> [What the exercise asks]:
Read the data below. Every line holding the string "assert" must be copied.

═════ Data for analysis ═════

(* ===== verification/DemoMachine.v ===== *)
(** * A small machine

    One megabyte of memory past the first, and page tables in two low frames with
    one huge page over it. The theorems on the heap and on address spaces are
    applied on it. *)

From Stdlib Require Import ZArith Lia.
From stdpp Require Import base list numbers gmap.
From S2P Require Import Prelude Mem Pmm PmmBits PmmSpec PmmBoot FrameSource DirectMap.
Open Scope Z_scope.

Definition demo_hhdm : Z := 0xffff800000000000.
Definition demo_cr3 : Z := 0x1000.
Definition demo_tables : gset Z := {[1; 2]}.

(** The root points at the table in frame 2, whose first entry is a huge page. *)
Definition demo_ram : mem := st 8 (st 8 ∅ (0x1000 + 256 * 8) 0x2003) 0x2000 0x83.

Definition demo_pmm : pmm := pmm_init small_map demo_ram.

Lemma demo_base : 0 <= demo_hhdm.
Proof. by vm_compute. Qed.

Lemma demo_top : demo_hhdm + 512 * PAGE_SIZE <= 2 ^ 64.
Proof. by vm_compute. Qed.

Lemma demo_aligned : demo_hhdm mod PAGE_SIZE = 0.
Proof. reflexivity. Qed.

Lemma demo_holds : pmm_holds demo_pmm 512 demo_tables ∅.
Proof.
  split; [by vm_compute|]. destruct (init_spec small_map demo_ram small_map_ok) as [H _]. destruct H as (F & HF & _); [by vm_compute|].
  exists (Frames F ∅). split; [exact HF|]. split; [by intros f ?%elem_of_empty|]. intros f Hf. split; [|done]. intros Hin. pose proof (rp_low _ _ HF f Hin) as Hlow. change LOW_FRAMES with 256 in Hlow.
  unfold demo_tables in Hf. apply elem_of_union in Hf as [->%elem_of_singleton| ->%elem_of_singleton]; lia.
Qed.

Definition demo_index (f : Z) : bool :=
  (Z.land (Z.shiftr (vptr demo_hhdm f) 39) 0x1FF =? 256) && (Z.land (Z.shiftr (vptr demo_hhdm f) 30) 0x1FF =? 0) &&
  (Z.lor (Z.land 0x83 0x000FFFFFC0000000) (Z.land (vptr demo_hhdm f) 0x3FFFFFFF) =? f * PAGE_SIZE).

Lemma demo_indices f : 0 < f < 512 -> demo_index f = true.
Proof.
  intros Hf. assert (E : forallb demo_index (seqZ 1 511) = true) by (vm_compute; reflexivity). rewrite forallb_forall in E. apply E, list_elem_of_In, elem_of_seqZ. lia.
Qed.

Lemma demo_map : direct_map demo_hhdm demo_cr3 512 demo_tables demo_ram.
Proof.
  intros m f Hm Hf. pose proof (demo_indices f Hf) as Hi. unfold demo_index in Hi. rewrite !andb_true_iff, !Z.eqb_eq in Hi. destruct Hi as [[I4 I3] Ef].
  assert (E4 : ld 8 m (0x1000 + 256 * 8) = 0x2003).
  { rewrite (ld_ext 8 demo_ram m); [by vm_compute|]. intros x Hx. apply (Hm 1); [unfold demo_tables; set_solver|unfold PAGE_SIZE; lia]. }
  assert (E3 : ld 8 m 0x2000 = 0x83).
  { rewrite (ld_ext 8 demo_ram m); [by vm_compute|]. intros x Hx. apply (Hm 2); [unfold demo_tables; set_solver|unfold PAGE_SIZE; lia]. }
  unfold kern_virt_to_phys, vld. rewrite I4, I3. cbv zeta.
  replace (u64 (Z.land demo_cr3 PTE_ADDR_MASK + demo_hhdm) + 256 * 8 - demo_hhdm) with (0x1000 + 256 * 8) by reflexivity. rewrite E4.
  replace (u64 (Z.land 0x2003 PTE_ADDR_MASK + demo_hhdm) + 0 * 8 - demo_hhdm) with 0x2000 by reflexivity. rewrite E3. exact Ef.
Qed.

═════

> [Result of the exercise]:
  intros Hf. assert (E : forallb demo_index (seqZ 1 511) = true) by (vm_compute; reflexivity). rewrite forallb_forall in E. apply E, list_elem_of_In, elem_of_seqZ. lia.
  assert (E4 : ld 8 m (0x1000 + 256 * 8) = 0x2003).
  assert (E3 : ld 8 m 0x2000 = 0x83).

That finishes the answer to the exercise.